• _Your goal_:
When you reach the line in the data below that contains "(** * handyaws-frontauth: the", please start repeating lines exactly, and stop after the line that contains "Module JsString.", repeating nothing else.

• _Exercise data_:
+ + + + + + +

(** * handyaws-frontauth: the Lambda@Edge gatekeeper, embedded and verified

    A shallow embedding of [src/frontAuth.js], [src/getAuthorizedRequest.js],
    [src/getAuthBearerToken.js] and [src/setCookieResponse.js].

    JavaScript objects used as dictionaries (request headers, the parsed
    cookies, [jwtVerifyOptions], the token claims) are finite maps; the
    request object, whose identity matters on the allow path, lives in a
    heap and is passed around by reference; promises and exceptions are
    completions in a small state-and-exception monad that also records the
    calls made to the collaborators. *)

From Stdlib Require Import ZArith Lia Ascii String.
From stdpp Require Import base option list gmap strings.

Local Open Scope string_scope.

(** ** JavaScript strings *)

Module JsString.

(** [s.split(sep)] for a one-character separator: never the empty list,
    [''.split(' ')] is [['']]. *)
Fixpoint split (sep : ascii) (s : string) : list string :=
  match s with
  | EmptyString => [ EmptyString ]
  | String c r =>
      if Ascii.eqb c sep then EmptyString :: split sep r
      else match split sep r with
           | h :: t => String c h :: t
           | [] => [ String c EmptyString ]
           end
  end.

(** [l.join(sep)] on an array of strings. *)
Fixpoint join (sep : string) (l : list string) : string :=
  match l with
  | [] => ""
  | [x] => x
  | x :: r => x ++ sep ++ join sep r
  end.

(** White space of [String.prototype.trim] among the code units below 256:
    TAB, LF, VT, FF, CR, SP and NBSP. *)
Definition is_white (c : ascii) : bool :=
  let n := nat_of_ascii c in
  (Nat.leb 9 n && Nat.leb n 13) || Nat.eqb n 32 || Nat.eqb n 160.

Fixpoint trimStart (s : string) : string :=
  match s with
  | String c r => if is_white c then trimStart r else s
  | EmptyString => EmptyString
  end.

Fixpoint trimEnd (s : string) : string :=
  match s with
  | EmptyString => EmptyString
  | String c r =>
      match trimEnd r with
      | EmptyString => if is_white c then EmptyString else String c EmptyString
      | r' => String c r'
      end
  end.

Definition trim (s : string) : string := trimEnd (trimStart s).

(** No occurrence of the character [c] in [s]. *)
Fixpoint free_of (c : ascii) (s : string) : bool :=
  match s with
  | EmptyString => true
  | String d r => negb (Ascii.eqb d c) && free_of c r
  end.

+ + + + + + +

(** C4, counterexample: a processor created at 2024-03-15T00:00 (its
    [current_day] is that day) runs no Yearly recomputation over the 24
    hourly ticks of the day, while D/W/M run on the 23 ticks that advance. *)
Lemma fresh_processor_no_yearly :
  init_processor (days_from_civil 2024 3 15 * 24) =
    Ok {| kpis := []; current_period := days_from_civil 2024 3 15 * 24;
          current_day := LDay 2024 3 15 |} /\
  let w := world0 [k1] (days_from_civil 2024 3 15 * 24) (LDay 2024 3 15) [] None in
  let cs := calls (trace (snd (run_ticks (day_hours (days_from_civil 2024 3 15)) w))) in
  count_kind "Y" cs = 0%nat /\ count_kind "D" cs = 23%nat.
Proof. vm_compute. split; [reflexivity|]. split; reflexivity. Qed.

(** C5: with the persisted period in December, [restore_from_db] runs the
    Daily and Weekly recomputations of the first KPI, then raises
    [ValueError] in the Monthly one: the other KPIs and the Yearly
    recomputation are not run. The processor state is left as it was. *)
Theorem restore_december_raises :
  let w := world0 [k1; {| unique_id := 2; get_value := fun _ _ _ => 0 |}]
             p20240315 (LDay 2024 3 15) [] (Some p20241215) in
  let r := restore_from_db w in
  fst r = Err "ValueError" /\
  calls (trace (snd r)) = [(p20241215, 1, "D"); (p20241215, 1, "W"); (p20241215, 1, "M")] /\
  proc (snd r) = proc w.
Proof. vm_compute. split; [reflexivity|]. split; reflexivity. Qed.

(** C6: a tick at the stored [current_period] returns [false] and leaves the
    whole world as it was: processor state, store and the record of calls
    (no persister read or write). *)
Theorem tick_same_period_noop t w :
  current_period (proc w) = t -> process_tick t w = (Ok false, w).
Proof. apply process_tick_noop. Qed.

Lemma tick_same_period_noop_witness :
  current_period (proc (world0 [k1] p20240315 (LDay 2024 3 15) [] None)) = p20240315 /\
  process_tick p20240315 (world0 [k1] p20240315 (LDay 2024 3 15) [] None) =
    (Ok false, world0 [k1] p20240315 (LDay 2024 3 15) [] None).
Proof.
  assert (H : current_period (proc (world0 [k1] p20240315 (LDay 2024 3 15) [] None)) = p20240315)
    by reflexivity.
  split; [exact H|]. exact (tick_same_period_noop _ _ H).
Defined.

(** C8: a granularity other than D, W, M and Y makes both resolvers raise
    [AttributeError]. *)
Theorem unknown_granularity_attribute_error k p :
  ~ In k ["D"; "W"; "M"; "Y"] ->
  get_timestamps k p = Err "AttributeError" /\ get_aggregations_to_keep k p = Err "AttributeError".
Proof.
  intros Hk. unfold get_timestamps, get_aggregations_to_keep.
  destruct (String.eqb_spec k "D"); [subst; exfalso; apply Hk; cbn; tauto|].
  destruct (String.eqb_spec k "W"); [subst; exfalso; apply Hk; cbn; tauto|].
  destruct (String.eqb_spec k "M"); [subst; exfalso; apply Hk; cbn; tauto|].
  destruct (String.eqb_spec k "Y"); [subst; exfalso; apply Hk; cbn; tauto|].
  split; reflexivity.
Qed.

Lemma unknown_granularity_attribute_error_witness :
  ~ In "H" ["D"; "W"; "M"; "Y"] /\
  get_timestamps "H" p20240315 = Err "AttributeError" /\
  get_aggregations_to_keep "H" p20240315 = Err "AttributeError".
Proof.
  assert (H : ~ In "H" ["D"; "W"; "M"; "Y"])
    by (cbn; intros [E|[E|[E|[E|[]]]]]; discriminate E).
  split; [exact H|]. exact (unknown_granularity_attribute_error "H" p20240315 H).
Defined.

+ + + + + + +

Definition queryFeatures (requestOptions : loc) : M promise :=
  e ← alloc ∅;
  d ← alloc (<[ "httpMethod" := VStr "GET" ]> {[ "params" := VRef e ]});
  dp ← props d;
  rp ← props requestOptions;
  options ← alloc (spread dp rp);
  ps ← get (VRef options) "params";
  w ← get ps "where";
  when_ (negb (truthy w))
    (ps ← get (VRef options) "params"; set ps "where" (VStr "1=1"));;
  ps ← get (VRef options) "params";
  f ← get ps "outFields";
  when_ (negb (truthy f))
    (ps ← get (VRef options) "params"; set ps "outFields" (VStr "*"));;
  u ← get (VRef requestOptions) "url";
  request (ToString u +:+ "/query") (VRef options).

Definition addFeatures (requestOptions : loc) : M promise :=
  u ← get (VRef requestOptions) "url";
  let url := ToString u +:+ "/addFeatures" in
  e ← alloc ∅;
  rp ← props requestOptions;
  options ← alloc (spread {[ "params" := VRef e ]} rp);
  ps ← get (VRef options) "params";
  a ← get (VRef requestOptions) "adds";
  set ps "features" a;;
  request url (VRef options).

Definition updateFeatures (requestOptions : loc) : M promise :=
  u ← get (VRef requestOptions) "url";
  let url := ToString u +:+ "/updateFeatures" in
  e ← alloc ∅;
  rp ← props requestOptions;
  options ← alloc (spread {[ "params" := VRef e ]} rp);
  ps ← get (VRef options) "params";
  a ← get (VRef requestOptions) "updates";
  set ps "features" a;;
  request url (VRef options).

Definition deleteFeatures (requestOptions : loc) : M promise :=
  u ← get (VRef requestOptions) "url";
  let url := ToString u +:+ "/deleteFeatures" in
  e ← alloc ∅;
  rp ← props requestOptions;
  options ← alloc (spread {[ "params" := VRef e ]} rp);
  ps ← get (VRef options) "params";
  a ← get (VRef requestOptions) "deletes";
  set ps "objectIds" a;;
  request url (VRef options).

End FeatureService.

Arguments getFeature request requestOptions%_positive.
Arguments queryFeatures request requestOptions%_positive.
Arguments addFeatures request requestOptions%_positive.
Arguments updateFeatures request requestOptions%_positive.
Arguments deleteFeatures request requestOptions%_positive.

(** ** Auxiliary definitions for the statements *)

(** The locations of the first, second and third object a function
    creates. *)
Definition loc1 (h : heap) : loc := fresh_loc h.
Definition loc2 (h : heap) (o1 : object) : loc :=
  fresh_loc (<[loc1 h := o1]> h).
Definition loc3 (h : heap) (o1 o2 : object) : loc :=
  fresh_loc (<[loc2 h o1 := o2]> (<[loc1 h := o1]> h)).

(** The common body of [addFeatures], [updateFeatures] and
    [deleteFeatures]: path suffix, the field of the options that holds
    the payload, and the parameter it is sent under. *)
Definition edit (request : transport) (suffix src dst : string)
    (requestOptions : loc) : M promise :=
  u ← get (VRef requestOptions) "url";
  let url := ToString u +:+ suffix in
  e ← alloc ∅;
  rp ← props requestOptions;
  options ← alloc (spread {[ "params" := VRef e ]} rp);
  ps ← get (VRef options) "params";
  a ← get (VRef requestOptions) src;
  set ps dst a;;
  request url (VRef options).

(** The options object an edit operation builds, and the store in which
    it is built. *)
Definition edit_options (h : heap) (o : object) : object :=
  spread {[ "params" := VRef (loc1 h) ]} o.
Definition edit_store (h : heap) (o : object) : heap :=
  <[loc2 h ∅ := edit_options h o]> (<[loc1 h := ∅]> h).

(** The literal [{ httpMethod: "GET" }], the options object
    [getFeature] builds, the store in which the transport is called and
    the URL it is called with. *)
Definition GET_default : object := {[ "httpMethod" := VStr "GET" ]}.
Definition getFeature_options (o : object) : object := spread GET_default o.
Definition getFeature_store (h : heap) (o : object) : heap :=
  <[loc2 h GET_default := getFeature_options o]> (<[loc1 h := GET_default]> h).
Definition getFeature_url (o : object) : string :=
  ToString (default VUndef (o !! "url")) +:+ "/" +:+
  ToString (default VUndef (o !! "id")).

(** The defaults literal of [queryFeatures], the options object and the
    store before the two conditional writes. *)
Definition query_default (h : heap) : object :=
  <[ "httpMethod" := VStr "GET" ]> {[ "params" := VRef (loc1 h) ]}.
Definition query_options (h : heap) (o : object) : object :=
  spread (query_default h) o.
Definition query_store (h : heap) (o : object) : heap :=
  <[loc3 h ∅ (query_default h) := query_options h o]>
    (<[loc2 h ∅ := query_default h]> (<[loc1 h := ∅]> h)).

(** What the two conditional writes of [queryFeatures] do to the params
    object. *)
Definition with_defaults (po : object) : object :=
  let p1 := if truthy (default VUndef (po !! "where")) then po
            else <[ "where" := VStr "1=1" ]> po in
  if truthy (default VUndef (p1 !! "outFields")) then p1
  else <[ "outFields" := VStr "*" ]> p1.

+ + + + + + +

• _Solution for this exercise_:
(** * handyaws-frontauth: the Lambda@Edge gatekeeper, embedded and verified

    A shallow embedding of [src/frontAuth.js], [src/getAuthorizedRequest.js],
    [src/getAuthBearerToken.js] and [src/setCookieResponse.js].

    JavaScript objects used as dictionaries (request headers, the parsed
    cookies, [jwtVerifyOptions], the token claims) are finite maps; the
    request object, whose identity matters on the allow path, lives in a
    heap and is passed around by reference; promises and exceptions are
    completions in a small state-and-exception monad that also records the
    calls made to the collaborators. *)

From Stdlib Require Import ZArith Lia Ascii String.
From stdpp Require Import base option list gmap strings.

Local Open Scope string_scope.

(** ** JavaScript strings *)

Module JsString.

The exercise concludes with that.